-- Source records follows --
Lemma chain_rows tenant tool version binding :
  uuid_valid tenant → published_chain m (uuid_str tenant) tool version binding →
  ∃ t v b, row_chain tenant t v b ∧ held_chain tenant t v b tool version binding.
Proof.
  intros Hval Hc. pose proof Hc as [G1 G2 G3 L1 L2 (E1 & E2 & E3) (S1 & S2 & S3)].
  destruct (mirrors_entity _ _ _ _ Htools G1) as (_ & t & Ht & Hh1).
  destruct (mirrors_entity _ _ _ _ Hversions G2) as (_ & v & Hv & Hh2).
  destruct (mirrors_entity _ _ _ _ Hbindings G3) as (_ & b & Hb & Hh3).
  exists t, v, b. split; [|by split].
  destruct (tool_says _ _ Hh1) as (V1 & W1 & T1 & T2 & _ & T3).
  destruct (version_says _ _ Hh2) as (V2 & W2 & X2 & P1 & P2 & P3 & _ & P4 & _).
  destruct (binding_says _ _ Hh3) as (V3 & W3 & X3 & _ & B1 & B2 & B3 & _ & B4 & _).
  split; [done|]. split; [split; apply uuid_str_inj; try done; congruence|].
  split; [split_and!; apply uuid_str_inj; try done; congruence|]. by rewrite T3, P4, B4, S1, S2, S3.
Qed.

(** A version has one row in a chain: its tool has no other published version,
    and it has no other binding. *)
Lemma chain_unique tenant t v b v' b' :
  row_chain tenant t v b → row_chain tenant t v' b' → v = v' ∧ b = b'.
Proof.
  intros Hr Hr'. destruct (chain_held _ _ _ _ Hr) as (x & y & z & [[Hx Hhx] [Hy Hhy] [Hz Hhz] Hc]).
  destruct (chain_held _ _ _ _ Hr') as (x' & y' & z' & [[Hx' Hhx'] [Hy' Hhy'] [Hz' Hhz'] Hc']).
  assert (Htool : tool_id x = tool_id x').
  { destruct (tool_says _ _ Hhx) as (_ & _ & -> & _), (tool_says _ _ Hhx') as (_ & _ & -> & _). done. }
  assert (Hv : tv_id y = tv_id y').
  { apply (cat_published _ Hcat _ _ _ _ (pb_version _ _ _ _ _ Hc) (pb_version _ _ _ _ _ Hc')).
    destruct (pb_tenants _ _ _ _ _ Hc) as (_ & ? & _), (pb_tenants _ _ _ _ _ Hc') as (_ & ? & _).
    destruct (pb_statuses _ _ _ _ _ Hc) as (_ & ? & _), (pb_statuses _ _ _ _ _ Hc') as (_ & ? & _).
    pose proof (pb_of_tool _ _ _ _ _ Hc). pose proof (pb_of_tool _ _ _ _ _ Hc').
    split; [split; congruence|done]. }
  split; [by apply (same_entity_row _ _ _ _ y y' Hversions)|].
  apply (same_entity_row _ _ _ _ z z' Hbindings); try done.
  apply (cat_targets _ Hcat _ _ _ _ (pb_binding _ _ _ _ _ Hc) (pb_binding _ _ _ _ _ Hc')).
  destruct (pb_tenants _ _ _ _ _ Hc) as (_ & _ & ?), (pb_tenants _ _ _ _ _ Hc') as (_ & _ & ?).
  pose proof (pb_of_version _ _ _ _ _ Hc). pose proof (pb_of_version _ _ _ _ _ Hc').
  split; congruence.
Qed.

(** *** The joins *)

Lemma elem_of_executable tenant name t v b u :
  (t, v, b, u) ∈ executable_rows tenant name d ↔
  row_chain tenant t v b ∧ u ∈ db_upstreams d ∧ ur_id u = br_upstream_service_id b ∧ ur_tenant_id u = tenant ∧
  tr_canonical_name t = name ∧ ur_status u = enum_value UpActive.
Proof.
  unfold executable_rows, row_chain. split.
  - intros (t0 & Hin & Ht)%list_elem_of_bind. apply list_elem_of_bind in Hin as (v0 & Hin & Hv).
    apply list_elem_of_bind in Hin as (b0 & Hin & Hb). apply list_elem_of_bind in Hin as (u0 & Hin & Hu).
    apply list_elem_of_filter in Hv as [Hv0 Hv]. apply list_elem_of_filter in Hb as [Hb0 Hb].
    apply list_elem_of_filter in Hu as [Hu0 Hu].
    apply elem_of_guarded in Hin as [E [= -> -> -> ->]]. apply bool_decide_eq_true in E. tauto.
  - intros (((Ht & Hv & Hb) & (Hvt & Hbv) & (E1 & E2 & E3) & S1 & S2 & S3) & Hu & Hub & E4 & E5 & S4).
    apply list_elem_of_bind. exists t. split; [|done].
    apply list_elem_of_bind. exists v. split; [|by apply list_elem_of_filter].
    apply list_elem_of_bind. exists b. split; [|by apply list_elem_of_filter].
    apply list_elem_of_bind. exists u. split; [|by apply list_elem_of_filter].
    rewrite bool_decide_eq_true_2 by tauto. by left.
Qed.

Lemma executable_rows_NoDup tenant name : NoDup (executable_rows tenant name d).
Proof.
  assert (Hlast : ∀ t v b y x, y ∈ filter (λ u, ur_id u = br_upstream_service_id b) (db_upstreams d) ≫= (λ u,
            if bool_decide (tr_tenant_id t = tenant ∧ vr_tenant_id v = tenant ∧ br_tenant_id b = tenant
               ∧ ur_tenant_id u = tenant ∧ tr_canonical_name t = name
               ∧ tr_status t = enum_value ToolActive ∧ vr_status v = enum_value VPublished
               ∧ br_status b = enum_value BPublished ∧ ur_status u = enum_value UpActive)
            then [(t, v, b, u)] else []) → y = x → x.1 = (t, v, b)).
  { intros t v b y x (u & [_ ->]%elem_of_guarded & _)%list_elem_of_bind <-. done. }
  unfold executable_rows. apply NoDup_bind; [| |by apply (mirrors_rows_NoDup (mm_tools m))].
  { intros t t' y _ _ (v & (b & Hy & _)%list_elem_of_bind & _)%list_elem_of_bind
      (v' & (b' & Hy' & _)%list_elem_of_bind & _)%list_elem_of_bind.
    pose proof (Hlast _ _ _ _ y Hy eq_refl). pose proof (Hlast _ _ _ _ y Hy' eq_refl). congruence. }
  intros t _. apply NoDup_bind; [| |by apply NoDup_filter, (mirrors_rows_NoDup (mm_versions m))].
  { intros v v' y _ _ (b & Hy & _)%list_elem_of_bind (b' & Hy' & _)%list_elem_of_bind.
    pose proof (Hlast _ _ _ _ y Hy eq_refl). pose proof (Hlast _ _ _ _ y Hy' eq_refl). congruence. }
  intros v _. apply NoDup_bind; [| |by apply NoDup_filter, (mirrors_rows_NoDup (mm_bindings m))].
  { intros b b' y _ _ Hy Hy'.
    pose proof (Hlast _ _ _ _ y Hy eq_refl). pose proof (Hlast _ _ _ _ y Hy' eq_refl). congruence. }
  intros b _. apply NoDup_bind; [|intros; apply NoDup_guarded|by apply NoDup_filter, (mirrors_rows_NoDup (mm_upstreams m))].
  intros u u' y _ _ [_ Hy]%elem_of_guarded [_ Hy']%elem_of_guarded. congruence.
Qed.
-- Source records concluded --
> _What this task involves_: Within the listing above, locate the line containing "apply (same_entity_row _ _ _ _ z" and the line containing "apply elem_of_guarded in". Reproduce those two lines and all lines between them exactly, with nothing added.

> _Worked solution_:
  apply (same_entity_row _ _ _ _ z z' Hbindings); try done.
  apply (cat_targets _ Hcat _ _ _ _ (pb_binding _ _ _ _ _ Hc) (pb_binding _ _ _ _ _ Hc')).
  destruct (pb_tenants _ _ _ _ _ Hc) as (_ & _ & ?), (pb_tenants _ _ _ _ _ Hc') as (_ & _ & ?).
  pose proof (pb_of_version _ _ _ _ _ Hc). pose proof (pb_of_version _ _ _ _ _ Hc').
  split; congruence.
Qed.

(** *** The joins *)

Lemma elem_of_executable tenant name t v b u :
  (t, v, b, u) ∈ executable_rows tenant name d ↔
  row_chain tenant t v b ∧ u ∈ db_upstreams d ∧ ur_id u = br_upstream_service_id b ∧ ur_tenant_id u = tenant ∧
  tr_canonical_name t = name ∧ ur_status u = enum_value UpActive.
Proof.
  unfold executable_rows, row_chain. split.
  - intros (t0 & Hin & Ht)%list_elem_of_bind. apply list_elem_of_bind in Hin as (v0 & Hin & Hv).
    apply list_elem_of_bind in Hin as (b0 & Hin & Hb). apply list_elem_of_bind in Hin as (u0 & Hin & Hu).
    apply list_elem_of_filter in Hv as [Hv0 Hv]. apply list_elem_of_filter in Hb as [Hb0 Hb].
    apply list_elem_of_filter in Hu as [Hu0 Hu].
    apply elem_of_guarded in Hin as [E [= -> -> -> ->]]. apply bool_decide_eq_true in E. tauto.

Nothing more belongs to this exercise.